So we are optimistic that by implementing some of these changes that we can improve the capacity of the Syrian opposition fighters. But ultimately, the President believes that these Syrian opposition fighters need to be responsible for taking the fight to ISIL in Syria.
Q: If President Poroshenko is asking for heavy weapons, why not simply give it to him? Are you concerned about Russian retaliation or something?
MR. EARNEST: Steve, it's simply the judgment of the President that the best way for us to resolve -- or for the situation in Ukraine to be resolved is through negotiations between the Ukrainian central government and the Russian-backed separatists in the east. When asked this question in the past, the President has recognized, or has acknowledged that it would be challenging to provide all of the military equipment necessary to try to level the playing field between the Ukrainian military and separatists that have the backing of the rather sophisticated Russian military.

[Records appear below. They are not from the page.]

(** C4, amended. No exception is caught anywhere: if the client libraries
    refuse a call of any of the four paths, [main] ends with that error
    right there, having served only the calls before it and without
    writing its results, and a [KeyError] of the ingestion itself ends
    [main] in the same way.  Every store document, employee and inventory
    entry of the catalog is inserted as one row and so is every sale of a
    run that does not raise; only a sale line whose product name has no
    entry in [product_map] is skipped without raising. *)
Theorem errors_propagate_and_only_unknown_lines_are_skipped :
  (∀ w done ev rest msg,
     (all_paths (inputs w)).1 = done ++ ev :: rest →
     (∀ earlier ev' later, done = earlier ++ ev' :: later →
        client_fails w (served w ++ earlier) ev' = None) →
     client_fails w (served w ++ done) ev = Some msg →
     (main w).2 = inl (ClientError msg) ∧
     served (main w).1 = served w ++ done ∧
     OUT_CSV (main w).1 = OUT_CSV w) ∧
  (∀ w e,
     (all_paths (inputs w)).2 = inl e →
     (∀ earlier ev later, (all_paths (inputs w)).1 = earlier ++ ev :: later →
        client_fails w (served w ++ earlier) ev = None) →
     (main w).2 = inl e ∧ OUT_CSV (main w).1 = OUT_CSV w) ∧
  (∀ ddl_file (catalog : list store_doc) (sales_docs : list sale_doc),
     let run := load_postgres_from_json ddl_file catalog sales_docs in
     length (rows_of "store" run.1) = length catalog ∧
     length (rows_of "employee" run.1)
       = length (flat_map (λ d, default [] (sd_employees d)) catalog) ∧
     length (rows_of "inventory" run.1)
       = length (flat_map (λ d, default [] (sd_inventory d)) catalog) ∧
     (run.2 = inr tt →
      length (rows_of "sale" run.1) = length sales_docs ∧
      length (rows_of "saleline" run.1)
        = length (lines_in_catalog catalog sales_docs))).
Proof.
  split_and!.
  - intros w done ev rest msg Hsplit Hok Hfail.
    destruct (main w) as [w' r] eqn:Hmain. cbn [fst snd].
    apply main_outcome in Hmain as [Hexec Hcsv].
    rewrite (exec_refused _ _ _ _ _ _ _ Hsplit Hok Hfail) in Hexec.
    injection Hexec as <- <-. split_and!; [done..|]. by apply Hcsv.
  - intros w e He Hok.
    destruct (main w) as [w' r] eqn:Hmain. cbn [fst snd].
    apply main_outcome in Hmain as [Hexec Hcsv].
    rewrite (exec_all _ _ _ Hok), He in Hexec.
    injection Hexec as _ <-. split; [done|]. by apply Hcsv.
  - intros ddl_file catalog sales_docs run.
    destruct (load_postgres_from_json_spec ddl_file catalog sales_docs)
      as (v & h0 & Hcat & Hsales).
    unfold catalog_done in Hcat. rewrite products_in_all_inventory in Hcat.
    destruct Hcat.
    assert (rows_of "store" run.1 = rows_of "store" h0 ∧
            rows_of "employee" run.1 = rows_of "employee" h0 ∧
            rows_of "inventory" run.1 = rows_of "inventory" h0 ∧
            (run.2 = inr tt →
             length (rows_of "sale" run.1) = length sales_docs ∧
             length (rows_of "saleline" run.1)
               = length (known_lines v (flat_map sl_lines sales_docs))))
      as (-> & -> & -> & Hok).
    { destruct Hsales as [(sv & h & Hrun & [])|(e & h & Hrun & Hstop)];
        subst run; rewrite Hrun; cbn [fst snd]; rewrite ?rows_of_commit.
      - done.
      - destruct Hstop as (seen & sale & rest & sv & -> & _ & []). done. }
    rewrite ci_store_rows0, ci_employee_rows0, ci_inventory_rows0.
    rewrite !length_fmap, length_imap, tagged_length, all_employees_length,
      all_inventory_length.
    split_and!; [done..|]. intros Hrun.
    rewrite <- (known_lines_in_catalog v) by done. by apply Hok.
Qed.

(** ** Drawing random numbers *)

Lemma yields_ret {A} (a : A) (P : A → Prop) : P a → yields (mret a) P.
Proof. intros HP g. by exists a, g. Qed.

Lemma yields_bind {A B} (m : R A) (f : A → R B) (P : A → Prop) (Q : B → Prop) :
  yields m P → (∀ a, P a → yields (f a) Q) → yields (m ≫= f) Q.
Proof.
  intros Hm Hf g. destruct (Hm g) as (a & g1 & Hrun & Ha).
  destruct (Hf a Ha g1) as (b & g2 & Hrun' & Hb).
  exists b, g2. split; [|done]. unfold mbind, R_bind. by rewrite Hrun.
Qed.

Lemma yields_mono {A} (m : R A) (P Q : A → Prop) :
  yields m P → (∀ a, P a → Q a) → yields m Q.
Proof. intros Hm HPQ g. destruct (Hm g) as (a & g' & ? & ?). eauto. Qed.

Lemma yields_draw (P : nat → Prop) : (∀ d, P d) → yields draw P.
Proof. intros HP g. do 2 eexists. split; [done|]. apply HP. Qed.

Lemma yields_lift {A} (r : result A) (P : A → Prop) a :
  r = inr a → P a → yields (lift r) P.
Proof. intros -> HP g. by exists a, g. Qed.

Lemma yields_choice {A} (l : list A) : l ≠ [] → yields (choice l) (λ x, x ∈ l).
Proof.
  intros Hl. unfold choice. destruct l as [|x0 l0]; [done|].
  set (l := x0 :: l0). apply (yields_bind _ _ (λ _, True)); [by apply yields_draw|].
  intros d _.
  assert (d mod length l < length l) as Hlt by (apply Nat.mod_upper_bound; done).
  apply lookup_lt_is_Some in Hlt as [x Hx].
  apply (yields_lift _ _ x).
  - unfold getindex. by rewrite Hx.
  - by eapply list_elem_of_lookup_2.
Qed.

Lemma yields_randint (a b : Z) :
  (a ≤ b)%Z → yields (randint a b) (λ z, (a ≤ z ≤ b)%Z).
Proof.
  intros Hab. unfold randint. rewrite (proj2 (Z.ltb_ge b a)) by done.
  apply (yields_bind _ _ (λ _, True)); [by apply yields_draw|].
  intros d _. apply yields_ret.
  pose proof (Z.mod_pos_bound (Z.of_nat d) (b - a + 1)). lia.
Qed.

Lemma yields_random_uniform (a b : Z) :
  yields (random_uniform (num:=num) a b) (λ _, True).
Proof.
  unfold random_uniform.
  apply (yields_bind _ _ (λ _, True)); [by apply yields_draw|].
  intros d _. by apply yields_ret.
Qed.

Lemma yields_sample_from {A} (k : nat) :
  ∀ pool : list A, k ≤ length pool →
    yields (sample_from pool k)
      (λ xs, length xs = k ∧ ∃ rest, xs ++ rest ≡ₚ pool).
Proof.
  induction k as [|k IH]; intros pool Hk; simpl.
  - apply yields_ret. split; [done|]. by exists pool.
  - apply (yields_bind _ _ (λ _, True)); [by apply yields_draw|].
    intros d _.
    assert (d mod length pool < length pool) as Hlt
      by (apply Nat.mod_upper_bound; lia).
    apply lookup_lt_is_Some in Hlt as [x Hx].
    apply (yields_bind _ _ (λ y, y = x)).
    { apply (yields_lift _ _ x); [|done]. unfold getindex. by rewrite Hx. }
    intros ? ->.
    eapply yields_bind.
    { apply IH. rewrite length_delete by eauto. lia. }
    intros xs [Hlen [rest Hperm]]. apply yields_ret. split; [simpl; lia|].
    exists rest. simpl. rewrite Hperm. symmetry. by apply delete_Permutation.
Qed.

Lemma yields_sample {A} (population : list A) (k : nat) :
  k ≤ length population →
  yields (sample population k)
    (λ xs, length xs = k ∧ ∃ rest, xs ++ rest ≡ₚ population).
Proof.
  intros Hk. unfold sample.
  rewrite (proj2 (Nat.ltb_ge (length population) k)) by done.
  by apply yields_sample_from.
Qed.

Lemma yields_foldM {A S} (f : S → A → R S) (I : list A → S → Prop) l :
  (∀ seen a rest s, l = seen ++ a :: rest → I seen s → yields (f s a) (I (seen ++ [a]))) →
  ∀ s, I [] s → yields (foldM f s l) (I l).
Proof.
  intros Hstep.
  assert (∀ rest seen s, l = seen ++ rest → I seen s →
            yields (foldM f s rest) (I l)) as Hgen.
  { induction rest as [|a rest IH]; intros seen s Hl HI; simpl.
    - apply yields_ret. by rewrite Hl, app_nil_r.
    - eapply yields_bind; [by eapply Hstep|].
      intros s' HI'. apply (IH (seen ++ [a])); [|done]. by rewrite <- app_assoc. }
  intros s HI. by apply (Hgen l []).
Qed.

Lemma yields_mapM {A B} (f : A → R B) (P : A → B → Prop) l :
  (∀ a, a ∈ l → yields (f a) (P a)) → yields (mapM f l) (λ bs, Forall2 P l bs).
Proof.
  induction l as [|a l IH]; intros Hf; simpl.
  - apply yields_ret. constructor.
  - eapply yields_bind; [apply Hf; set_solver|]. intros b Hb.
    eapply yields_bind; [apply IH; intros; apply Hf; set_solver|]. intros bs Hbs.
    apply yields_ret. by constructor.
Qed.

(** ** The catalog data *)

Lemma Forall2_fmap_eq {A B C} (f : A → C) (g : B → C) (l : list A) (k : list B) :
  Forall2 (λ a b, g b = f a) l k → g <$> k = f <$> l.
Proof.
  induction 1 as [|a b l k Hab _ IH]; [done|].
  rewrite !fmap_cons. by rewrite Hab, IH.
Qed.

Lemma gen_products_ids cfg fake categories :
  categories ≠ [] →
  yields (gen_products cfg fake categories)
    (λ ps, product_id <$> ps = (λ i, i + 1) <$> seq 0 (PRODUCTS cfg)).
Proof.
  intros Hc. unfold gen_products.
  eapply yields_mono.
  - apply (yields_mapM _ (λ i p, product_id p = i + 1)). intros i _.
    eapply yields_bind; [apply yields_random_uniform|]. intros price _.
    eapply yields_bind; [by apply yields_choice|]. intros cat _.
    by apply yields_ret.
  - intros ps Hps. by apply Forall2_fmap_eq.
Qed.

Lemma gen_employees_ids cfg fake :
  0 < STORES cfg →
  yields (gen_employees cfg fake)
    (λ es, employee_id <$> es = (λ i, i + 1) <$> seq 0 (EMPLOYEES cfg) ∧
           e_store_id <$> es
             = (λ i, (i + 1) mod STORES cfg + 1) <$> seq 0 (EMPLOYEES cfg)).
Proof.
  intros Hs. unfold gen_employees.
  eapply yields_mono.
  - apply (yields_mapM _ (λ i e,
      employee_id e = i + 1 ∧ e_store_id e = (i + 1) mod STORES cfg + 1)).
    intros i _.
    eapply yields_bind; [by apply yields_choice|]. intros position _.
    eapply yields_bind.
    { apply (yields_lift _ (λ r, r = (i + 1) mod STORES cfg) ((i + 1) mod STORES cfg));
        [|done]. unfold pymod. destruct (STORES cfg); [lia|done]. }
    intros r ->. by apply yields_ret.
  - intros es Hes. split.
    + apply Forall2_fmap_eq. eapply Forall2_impl; [done|]. by intros ?? [??].
    + apply Forall2_fmap_eq. eapply Forall2_impl; [done|]. by intros ?? [??].
Qed.

Lemma gen_inventory_yields cfg stores (products : list product) :
  PRODUCTS cfg / 2 ≤ length products →
  yields (gen_inventory cfg stores products) (λ _, True).
Proof.
  intros Hlen. unfold gen_inventory.
  apply (yields_foldM _ (λ _ _, True)); [|done].
  intros seen st rest inv _ _.
  eapply yields_bind; [by apply yields_sample|]. intros chosen _.
  eapply yields_bind.
  { apply (yields_mapM _ (λ _ _, True)). intros prod _.
    eapply yields_bind; [by apply yields_randint|]. intros q _. by apply yields_ret. }
  intros rows _. by apply yields_ret.
Qed.

Lemma succ_seq n : (λ i, i + 1) <$> seq 0 n = seq 1 n.
Proof.
  rewrite <- fmap_S_seq. apply list_fmap_ext. intros _ i _. lia.
Qed.

Lemma gen_catalog_ok cfg fake :
  config_ok cfg →
  yields (gen_catalog cfg fake)
    (λ b, catalog_ok cfg b ∧ sales_hdr b = [] ∧ sale_lines b = []).
Proof.
  intros (Hcat & Hst & Hcu & Hmm & Hmp & Hemp). unfold gen_catalog.
  eapply yields_bind.
  { apply gen_products_ids. unfold gen_categories.
    destruct (CATEGORIES cfg); [lia|done]. }
  intros ps Hps.
  eapply yields_bind; [by apply gen_employees_ids|]. intros es [Hids Hstores].
  assert (length ps = PRODUCTS cfg) as Hlen.
  { rewrite <- (length_fmap product_id), Hps, length_fmap. apply length_seq. }
  eapply yields_bind.
  { apply gen_inventory_yields. rewrite Hlen. apply Nat.Div0.div_le_upper_bound. lia. }
  intros inv _. apply yields_ret. split; [|done].
  unfold catalog_ok. cbn [stores employees customers products].
  split_and!.
  - unfold gen_stores. destruct (STORES cfg); [lia|done].
  - intros st Hin.
    assert (store_id st ∈ seq 1 (STORES cfg)) as Hid.
    { rewrite <- succ_seq. unfold gen_stores in Hin.
      apply list_elem_of_fmap in Hin as (i & -> & Hi). simpl.
      apply list_elem_of_fmap. eauto. }
    rewrite Forall_forall in Hemp. apply Hemp in Hid.
    rewrite <- Hstores in Hid. apply list_elem_of_fmap in Hid as (e & He & Hin').
    intros Hnil.
    assert (e ∈ filter (λ e, e_store_id e = store_id st) es) as Hf
      by (apply list_elem_of_filter; done).
    rewrite Hnil in Hf. by apply elem_of_nil in Hf.
  - unfold gen_customers. rewrite length_fmap. apply length_seq.
  - done.
  - rewrite Hps, succ_seq. apply NoDup_seq.
  - rewrite Hids, succ_seq. apply NoDup_seq.
Qed.

(** ** The sales loops *)

Lemma running_total_snoc (lines : list sale_line) l :
  running_total (lines ++ [l]) = num_add (running_total lines) (l_line_total l).
Proof. unfold running_total. by rewrite fmap_app, foldl_app. Qed.

Lemma gen_lines_spec sale_id (lines : list sale_line) (chosen : list product) :
  yields (gen_lines sale_id lines chosen)
    (λ r, ∃ new,
       r = (lines ++ new, running_total new) ∧
       l_product_id <$> new = product_id <$> chosen ∧
       Forall (line_ok sale_id) new).
Proof.
  unfold gen_lines.
  eapply yields_mono.
  - apply (yields_foldM _ (λ seen r, ∃ new,
      r = (lines ++ new, running_total new) ∧
      l_product_id <$> new = (λ item, product_id item.2) <$> seen ∧
      Forall (line_ok sale_id) new)).
    + intros seen [line_num prod] rest r _ (new & -> & Hids & Hok).
      unfold gen_line.
      eapply yields_bind; [by apply yields_randint|]. intros qty _.
      apply yields_ret.
      exists (new ++ [{| l_sale_id := sale_id; l_line_number := line_num;
                         l_product_id := product_id prod; l_quantity := qty;
                         l_unit_price := p_price prod;
                         l_line_total := round2 (num_mul_int (p_price prod) qty) |}]).
      split_and!.
      * rewrite running_total_snoc, app_assoc. reflexivity.
      * by rewrite !fmap_app, Hids.
      * apply Forall_app. split; [done|]. by repeat constructor.
    + exists []. by rewrite app_nil_r.
  - intros r (new & -> & Hids & Hok). exists new. split_and!; [done| |done].
    rewrite Hids.
    transitivity (product_id <$> (zip (seq 1 (length chosen)) chosen).*2).
    + by rewrite <- list_fmap_compose.
    + by rewrite snd_zip by by rewrite length_seq.
Qed.

Lemma NoDup_fmap_eq {A B} (f : A → B) (l : list A) x y :
  NoDup (f <$> l) → x ∈ l → y ∈ l → f x = f y → x = y.
Proof.
  induction l as [|a l IH]; [by intros _ ?%elem_of_nil|].
  rewrite fmap_cons, NoDup_cons, !elem_of_cons.
  intros [Ha Hnd] [->|Hx] [->|Hy] Hf; [done| | |by apply IH].
  - exfalso. apply Ha. rewrite Hf. apply list_elem_of_fmap. eauto.
  - exfalso. apply Ha. rewrite <- Hf. apply list_elem_of_fmap. eauto.
Qed.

Our strategy of supporting Ukraine has been somewhat different, which is to provide them some economic and diplomatic assistance, and enough military assistance that they can sort of bring both sides to the negotiating table to try to resolve their differences through negotiation, as opposed to on the battlefield.
Q: You mentioned the French contribution. Is that the only other country besides the United States joining in airstrikes?
MR. EARNEST: Well, Steve, as I've mentioned a couple of times in the past, the announcements of commitments of members of this broader international coalition will largely come from those countries. That is the way that those commitments will have the most credibility. And after all, it's the decision of the leaders of these countries to make about what sort of contribution they can dedicate to this broader international effort.
The President did, however, yesterday in his remarks talk about some of the commitments that we've received and have already been carried out. There are more than 40 countries so far that have offered assistance to the broad campaign against ISIL. The United Kingdom and France have been flying over Iraq with us for some time. France, in particular, has some sophisticated intelligence and surveillance capability that has already been put to good use in Iraq. And the French President today announced that France was prepared to take the next step of actually carrying out airstrikes in Iraq.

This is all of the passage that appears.